Eine Harmonie von Tradition und Innovation

Woobongs künstlerischer Stil wurzelte fest in den etablierten Traditionen der koreanischen Malerei, insbesondere in der *orientalischen* Tradition, wobei er stark auf chinesische Tuschemaltechniken zurückgriff (*Chinese Ink Style*). Er zeigte eine besondere Vorliebe für die Darstellung von Pflaumenblüten, Orchideen, Bambus und Kiefern – Motive, die in der koreanischen Kultur tief symbolische Bedeutung haben. Pflaumenblüten beispielsweise stehen für Widerstandsfähigkeit und Ausdauer angesichts des Leids, während Bambus Integrität und Demut symbolisiert. Woobongs Werk war jedoch nicht einfach eine bloße Reproduktion bestehender Formen; er fügte seinen Gemälden subtil eine einzigartige Sensibilität hinzu. Während er sich an die sorgfältige Detailgenauigkeit der Joseon-Landschaftsmalerei hielt, setzte er oft einen lockeren, ausdrucksstärkeren Pinselstrich ein, insbesondere bei der Darstellung von Laubwerk, wodurch ein Gefühl von Bewegung und Vitalität entstand, das ihn von einigen seiner Zeitgenossen unterschied. Seine Fähigkeit, die Essenz dieser Motive einzufangen – die zarte Kurve eines Pflaumenblütenzweigs, die verwitterte Textur einer uralten Kiefernrinde – demonstriert eine scharfe Beobachtungsgabe und ein tiefes Verständnis natürlicher Formen.

Vermächtnis und bleibender Einfluss

Jo Heeryongs künstlerisches Vermächtnis geht über seine erhaltenen Gemälde hinaus.
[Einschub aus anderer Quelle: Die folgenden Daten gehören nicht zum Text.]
(* ===== verification/GoTime.v ===== *)
(** * Go times and durations

    [time.Time] as the number of seconds since 0001-01-01T00:00:00Z with the
    nanoseconds of the second (every use of a time in the program goes through
    [UTC()], so the location is not kept), the RFC 3339 rendering, and
    [time.Duration] as a number of nanoseconds with its [String] method. *)

From stdpp Require Import base tactics option list strings pretty.
From Stdlib Require Import ZArith Lia Ascii.
From S2P Require Import Prelude GoStrings.
#[local] Open Scope Z_scope.

Record Time := mkTime { t_sec : Z; t_nsec : Z }.

#[export] Instance Time_eq_dec : EqDecision Time.
Proof. solve_decision. Defined.

Definition zero_time : Time := mkTime 0 0.
(** [t.IsZero()] *)
Definition IsZero (t : Time) : bool := (t_sec t =? 0) && (t_nsec t =? 0).
(** [t.Add(d)], the duration in nanoseconds *)
Definition time_Add (t : Time) (d : Z) : Time :=
  mkTime (t_sec t + (t_nsec t + d) / 1000000000) ((t_nsec t + d) mod 1000000000).

(** ** Calendar

    Days are counted from 0001-01-01 in the proleptic Gregorian calendar.  The
    computation works in the 146097-day cycle that starts on 0000-03-01. *)

Record civil := mkCivil { c_year : Z; c_month : Z; c_day : Z }.

(** Year of the cycle, month and day of a day of the cycle. *)
Definition cycle_civil (doe : Z) : Z * Z * Z :=
  let yoe := (doe - doe / 1460 + doe / 36524 - doe / 146096) / 365 in
  let doy := doe - (365 * yoe + yoe / 4 - yoe / 100) in
  let mp := (5 * doy + 2) / 153 in
  (yoe, if mp <? 10 then mp + 3 else mp - 9, doy - (153 * mp + 2) / 5 + 1).

Definition civil_of_days (days : Z) : civil :=
  let z := days + 306 in
  let '(yoe, m, d) := cycle_civil (z mod 146097) in
  mkCivil (yoe + z / 146097 * 400 + (if m <=? 2 then 1 else 0)) m d.

(** The inverse: the day of the cycle of a year of the cycle, month and day. *)
Definition cycle_day (yoe m d : Z) : Z :=
  let mp := if 2 <? m then m - 3 else m + 9 in
  365 * yoe + yoe / 4 - yoe / 100 + ((153 * mp + 2) / 5 + d - 1).

Definition days_of_civil (c : civil) : Z :=
  let y := if c_month c <=? 2 then c_year c - 1 else c_year c in
  y / 400 * 146097 + cycle_day (y mod 400) (c_month c) (c_day c) - 306.

(** ** RFC 3339 *)

Definition digit_char (n : Z) : ascii := of_byte (48 + n).
Definition pad2 (n : Z) : list ascii := [digit_char (n / 10); digit_char (n mod 10)].
(** Years are padded to four digits; a negative year keeps its sign in front. *)
Definition pad4 (n : Z) : list ascii :=
  if n <? 0 then "-"%char :: (if - n <? 10000 then
      [digit_char (- n / 1000); digit_char (- n / 100 mod 10);
       digit_char (- n / 10 mod 10); digit_char (- n mod 10)] else bs (pretty (- n)))
  else if n <? 10000 then
    [digit_char (n / 1000); digit_char (n / 100 mod 10);
     digit_char (n / 10 mod 10); digit_char (n mod 10)]
  else bs (pretty n).

(** [t.UTC().Format(time.RFC3339)], which for UTC is the layout
    ["2006-01-02T15:04:05Z"] *)
Definition format_rfc3339 (t : Time) : string :=
  let c := civil_of_days (t_sec t / 86400) in
  let s := t_sec t mod 86400 in
  sb (pad4 (c_year c) ++ "-"%char :: pad2 (c_month c) ++ "-"%char :: pad2 (c_day c)
      ++ "T"%char :: pad2 (s / 3600) ++ ":"%char :: pad2 (s / 60 mod 60)
      ++ ":"%char :: pad2 (s mod 60) ++ ["Z"%char]).

(** A reader of that layout for four-digit years, used to state that nothing of
    an instant is lost up to the second. *)
Definition num2 (a b : ascii) : Z := (byte a - 48) * 10 + (byte b - 48).
Definition parse_rfc3339 (s : string) : option Z :=
  match bs s with
  | [y1; y2; y3; y4; _; m1; m2; _; d1; d2; _; h1; h2; _; i1; i2; _; s1; s2; _] =>
      let days := days_of_civil
        (mkCivil (num2 y1 y2 * 100 + num2 y3 y4) (num2 m1 m2) (num2 d1 d2)) in
      Some (days * 86400 + num2 h1 h2 * 3600 + num2 i1 i2 * 60 + num2 s1 s2)
  | _ => None
  end.

(** ** Durations *)

Definition nanosecond : Z := 1.
Definition microsecond : Z := 1000.
Definition millisecond : Z := 1000000.
Definition second : Z := 1000000000.
Definition minute : Z := 60 * second.
Definition hour : Z := 60 * minute.

(** The fraction [v / 10^prec] without trailing zeros (empty when zero). *)
Fixpoint frac_digits (prec : nat) (v : Z) (acc : list ascii) : list ascii :=
  match prec with
  | O => acc
  | S prec =>
      let d := v mod 10 in
      frac_digits prec (v / 10)
        (if (d =? 0) && bool_decide (acc = []) then [] else digit_char d :: acc)
  end.
Definition fmt_frac (prec : nat) (v : Z) : string :=
  match frac_digits prec v [] with
  | [] => ""
  | ds => String "."%char (sb ds)
  end.

(** [d.String()] *)
Definition duration_string (d : Z) : string :=
  let u := Z.abs d in
  let micro := sb [of_byte 194; of_byte 181] in
  let body :=
    if u <? second then
      if u =? 0 then "0s"
      else if u <? microsecond then pretty u +:+ "ns"
      else if u <? millisecond then
        pretty (u / 1000) +:+ fmt_frac 3 u +:+ micro +:+ "s"
      else pretty (u / 1000000) +:+ fmt_frac 6 u +:+ "ms"
    else
      let s := u / second in
      let secs := pretty (s mod 60) +:+ fmt_frac 9 u +:+ "s" in
      let m := s / 60 in
      if m =? 0 then secs
      else
        let mins := pretty (m mod 60) +:+ "m" +:+ secs in
        let h := m / 60 in
        if h =? 0 then mins else pretty h +:+ "h" +:+ mins in
  if d <? 0 then String "-"%char body else body.

Example duration_minute : duration_string minute = "1m0s".
Proof. reflexivity. Qed.
Example duration_mixed : duration_string (hour + 1500 * millisecond) = "1h0m1.5s".
Proof. reflexivity. Qed.

(** ** Lemmas *)

#[local] Ltac Zify.zify_post_hook ::= Z.to_euclidean_division_equations.

(** The calendar computation on one cycle. *)
Lemma cycle_civil_spec doe :
  0 <= doe < 146097 ->
  let '(yoe, m, d) := cycle_civil doe in
  0 <= yoe <= 399 /\ 1 <= m <= 12 /\ 1 <= d <= 31 /\ cycle_day yoe m d = doe.
Proof.
  intros H. unfold cycle_civil, cycle_day.
  set (y := (doe - doe / 1460 + doe / 36524 - doe / 146096) / 365).
  assert (Hy : 0 <= y <= 399 /\ 0 <= doe - (365 * y + y / 4 - y / 100) <= 365)
    by (unfold y; lia).
  clearbody y. set (yd := y / 4) in *. set (yc := y / 100) in *.
  set (doy := doe - (365 * y + yd - yc)) in *.
  assert (Hdoe : doe = 365 * y + yd - yc + doy) by (unfold doy; lia).
  clearbody yd yc doy. set (mp := (5 * doy + 2) / 153).
  assert (Hmp : 0 <= mp <= 11 /\ 1 <= doy - (153 * mp + 2) / 5 + 1 <= 31)
    by (unfold mp; lia).
  clearbody mp. destruct (mp <? 10) eqn:E; to_prop.
  - replace (2 <? mp + 3) with true by (symmetry; apply Z.ltb_lt; lia).
    replace (mp + 3 - 3) with mp by lia. lia.
  - replace (2 <? mp - 9) with false by (symmetry; apply Z.ltb_ge; lia).
    replace (mp - 9 + 9) with mp by lia. lia.
Qed.

Lemma civil_bounds days :
  let c := civil_of_days days in 1 <= c_month c <= 12 /\ 1 <= c_day c <= 31.
Proof.
  unfold civil_of_days.
  pose proof (cycle_civil_spec ((days + 306) mod 146097) ltac:(lia)) as H.
  destruct (cycle_civil _) as [[yoe m] d]. cbn [c_month c_day]. lia.
Qed.
(** [civil_of_days] and [days_of_civil] are inverse. *)
Lemma days_of_civil_of_days days : days_of_civil (civil_of_days days) = days.
Proof.
  unfold civil_of_days.
  pose proof (cycle_civil_spec ((days + 306) mod 146097) ltac:(lia)) as H.
  destruct (cycle_civil _) as [[yoe m] d]. destruct H as (Hy & Hm & Hd & Hc).
  unfold days_of_civil. cbn [c_year c_month c_day].
  set (q := (days + 306) / 146097) in *.
  assert (E : (if m <=? 2 then yoe + q * 400 + (if m <=? 2 then 1 else 0) - 1
               else yoe + q * 400 + (if m <=? 2 then 1 else 0)) = yoe + q * 400).
  { destruct (m <=? 2); lia. }
  rewrite E, Z.div_add, Z.mod_add, Z.div_small, Z.mod_small by lia.
  rewrite Hc. pose proof (Z.div_mod (days + 306) 146097 ltac:(lia)). fold q in H. lia.
Qed.

Lemma byte_digit_char n : 0 <= n < 10 -> byte (digit_char n) = 48 + n.
Proof. intros H. unfold digit_char. apply byte_of_byte. lia. Qed.
Lemma num2_digits n : 0 <= n < 100 -> num2 (digit_char (n / 10)) (digit_char (n mod 10)) = n.
Proof. intros H. unfold num2. rewrite !byte_digit_char by lia. lia. Qed.
Lemma num2_pad4 n :
  0 <= n < 10000 ->
  num2 (digit_char (n / 1000)) (digit_char (n / 100 mod 10)) * 100
  + num2 (digit_char (n / 10 mod 10)) (digit_char (n mod 10)) = n.
Proof. intros H. unfold num2. rewrite !byte_digit_char by lia. lia. Qed.

(** The RFC 3339 rendering of an instant of the years 0 to 9999 determines it up
    to the second. *)
Lemma parse_format_rfc3339 t :
  0 <= c_year (civil_of_days (t_sec t / 86400)) < 10000 ->
  parse_rfc3339 (format_rfc3339 t) = Some (t_sec t).
Proof.
  intros Hy. unfold format_rfc3339.
  pose proof (civil_bounds (t_sec t / 86400)) as [Hm Hd].
  pose proof (days_of_civil_of_days (t_sec t / 86400)) as Hc.
  destruct (civil_of_days (t_sec t / 86400)) as [y m d]. cbn [c_year c_month c_day] in *.
  set (s := t_sec t mod 86400).
  assert (Hs : 0 <= s < 86400) by (unfold s; lia).
  unfold parse_rfc3339. rewrite bs_sb. unfold pad4.
  replace (y <? 0) with false by (symmetry; apply Z.ltb_ge; lia).
  replace (y <? 10000) with true by (symmetry; apply Z.ltb_lt; lia).
  cbn [app pad2]. rewrite num2_pad4, !num2_digits by lia. rewrite Hc. f_equal.
  assert (E : s / 3600 * 3600 + s / 60 mod 60 * 60 + s mod 60 = s) by lia.
  assert (F : t_sec t = t_sec t / 86400 * 86400 + s) by (unfold s; lia). lia.
Qed.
Als Mitglied der *Byeokosisa*-Gruppe – einer Gemeinschaft von Künstlern, die sich der Bewahrung traditioneller koreanischer Malstile widmete – spielte er eine entscheidende Rolle bei der Weitergabe dieser Techniken an nachfolgende Generationen. Seine Werke wurden in zahlreichen Ausstellungen sowohl im In- als auch im Ausland gezeigt und tauchen häufig bei Auktionen auf, was auf ihre anhaltende Anziehungskraft bei Sammlern und Kunstliebhabern hinweist. Das Nationalmuseum Korea beherbergt mehrere bedeutende Beispiele seines Werkes, darunter das gefeierte „Mokjukdo“ (Gemälde von Bäumen und Bambus), das seine Meisterschaft in Komposition und Pinseltechnik veranschaulicht. Obwohl er 1866 verstarb, bleibt Jo Heeryongs Beitrag zur koreanischen Kunst unbestreitbar – ein Beweis für einen Künstler, der politische Turbulenzen mit Würde meisterte und seine Erfahrungen in Werke von bleibender Schönheit und tiefgreifender kultureller Bedeutung kanalisierte. Seine Gemälde bieten ein Fenster in die Welt der späten Joseon-Dynastie und offenbaren nicht nur ihre künstlerischen Konventionen, sondern auch den Geist der Widerstandsfähigkeit und Wertschätzung für die Natur, der diese Ära definierte.